In 2006, the General Assembly permanently legalized the use of medical marijuana. Doctors could prescribe it for critically ill patients. But there was no legal way to buy the drug, leaving patients or their caregivers to grow it, or buy it on the street.

For the more than 600 Rhode Islanders who rely on medical marijuana to help relieve the unimaginable suffering that some diseases cause, or to relieve their nausea enough to take food, this will provide not only relief and safety, but also dignity," said Rep. Thomas C. Slater, who sponsored the bill in the House and is himself battling advanced cancer.

Sick people should not be forced to associate with drug dealers and the dark underbelly of society to get the help they need. I'm glad we're finally recognizing their right to access marijuana safely, legally and without needless shame or fear," said Slater, a Providence Democrat.

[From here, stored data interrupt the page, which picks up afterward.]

(** What can happen to the world between two looks at it: a call of one of
    the two registry functions, a child exiting on its own, or a change of
    the disk. *)
Inductive step : world -> world -> Prop :=
| step_start (key : string) (w : world) :
    step w (snd (start_subprocess_module key w))
| step_stop (key : string) (w : world) :
    step w (snd (stop_subprocess_module key w))
| step_exit (h : handle) (code : Z) (w : world) :
    step w (set_returncode h code w)
| step_disk (disk : gset string) (w : world) :
    step w (with_files disk w).

Inductive reachable : world -> Prop :=
| reach_boot (base exe : string) (disk : gset string)
    (answer : nat -> result process) :
    reachable (boot base exe disk answer)
| reach_step (w w' : world) :
    reachable w -> step w w' -> reachable w'.

(** [e] is a process operation on handle [h]. *)
Definition signals (h : handle) (e : event) : Prop :=
  e = EvTerminate h \/ e = EvWait h \/ e = EvKill h.

Definition is_spawn (e : event) : Prop :=
  exists argv cwd r, e = EvPopen argv cwd r.

(** Every way through [stop_subprocess_module]: the result, and the world
    it leaves, as a function of what is registered and what the operating
    system answers. *)
Inductive stop_path (key : string) (w : world)
  : result bool -> world -> Prop :=
| path_not_registered :
    running_procs w !! PyStr.lower key = None ->
    stop_path key w (Ret false) w
| path_exited (h : handle) :
    running_procs w !! PyStr.lower key = Some h ->
    ~ alive h w ->
    stop_path key w (Ret true) (unregistered (PyStr.lower key) w)
| path_terminate_raises (h : handle) (e : exn) :
    running_procs w !! PyStr.lower key = Some h ->
    alive h w ->
    on_terminate (proc_of w h) = Raise e ->
    stop_path key w (if is_Exception e then Ret false else Raise e)
      (log (EvTerminate h) w)
| path_waited (h : handle) (code : Z) :
    running_procs w !! PyStr.lower key = Some h ->
    alive h w ->
    on_terminate (proc_of w h) = Ret tt ->
    on_wait (proc_of w h) = Ret code ->
    stop_path key w (Ret true)
      (unregistered (PyStr.lower key)
         (set_returncode h code (log (EvWait h) (log (EvTerminate h) w))))
| path_wait_raises (h : handle) (e : exn) :
    running_procs w !! PyStr.lower key = Some h ->
    alive h w ->
    on_terminate (proc_of w h) = Ret tt ->
    on_wait (proc_of w h) = Raise e ->
    is_TimeoutExpired e = false ->
    stop_path key w (if is_Exception e then Ret false else Raise e)
      (log (EvWait h) (log (EvTerminate h) w))
| path_killed (h : handle) :
    running_procs w !! PyStr.lower key = Some h ->
    alive h w ->
    on_terminate (proc_of w h) = Ret tt ->
    on_wait (proc_of w h) = Raise TimeoutExpired ->
    on_kill (proc_of w h) = Ret tt ->
    stop_path key w (Ret true)
      (unregistered (PyStr.lower key)
         (log (EvKill h) (log (EvWait h) (log (EvTerminate h) w))))
| path_kill_raises (h : handle) (e : exn) :
    running_procs w !! PyStr.lower key = Some h ->
    alive h w ->
    on_terminate (proc_of w h) = Ret tt ->
    on_wait (proc_of w h) = Raise TimeoutExpired ->
    on_kill (proc_of w h) = Raise e ->
    stop_path key w (if is_Exception e then Ret false else Raise e)
      (log (EvKill h) (log (EvWait h) (log (EvTerminate h) w))).


(** One of the termination steps taken for process [p] raises [e]:
    [terminate()], or [wait(timeout=2.0)] with something other than
    [TimeoutExpired], or [kill()] after the grace period ran out. *)
Definition termination_raises (p : process) (e : exn) : Prop :=
  on_terminate p = Raise e
  \/ (on_terminate p = Ret tt /\ on_wait p = Raise e
      /\ is_TimeoutExpired e = false)
  \/ (on_terminate p = Ret tt /\ on_wait p = Raise TimeoutExpired
      /\ on_kill p = Raise e).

In late May, the House approved Slater's bill by a 63-to-5 vote. An identical bill sponsored by Sen. Rhoda E. Perry passed the Senate on June 9 by a vote of 31 to 2. Although both votes indicated a veto-proof majority, Governor Carcieri vetoed them on June 12, saying "the increased availability, along with a complacent attitude, will no doubt result in increased usage, and will negatively impact the children of Rhode Island." He also said the dispensaries would complicate the jobs of law enforcement officers and create a perception that Rhode Island is complacent against illegal drugs.

We still have our same concerns," Carcieri spokeswoman Amy Kempe said after Tuesday's overrides. "The administration believes there are a lot of issues that should be looked at legislatively before we proceed."

She cited concerns for the safety of patients who will use compassion centers. "They're easy targets, walking out with medicinal marijuana - -- two blocks later they're being mugged."

California has compassion centers where patients with a prescription can buy marijuana legally, but those dispensaries were not created by legislation and are not regulated. Earlier this year, New Mexico became the only state to license nonprofit producers of medical marijuana.

At least one national marijuana advocacy group hailed Rhode Island's veto override as historic. "Now that the Obama administration has announced a policy change," said Aaron Houston, director of government relations for the Marijuana Policy Project, "state legislators seem to feel safer adopting a sensible, regulated system of medical marijuana distribution that avoids the mistakes of California, where dispensaries sprang up with no rules. This is a historic step forward."

States now considering creation of state-licensed dispensaries include Delaware, Illinois, Iowa, New Hampshire, New Jersey, North Carolina and Pennsylvania, and a ballot initiative is being circulated in Arizona, according to the Marijuana Policy Project. This November, Maine voters will consider a ballot initiative to add dispensaries to the state's medical marijuana law.

After Tuesday's vote -- the first override of the year -- Slater assured his colleagues the forthcoming centers will be monitored. "I know many of you had hesitation over this bill, but I can assure you we will have consistent oversight so nothing goes wrong."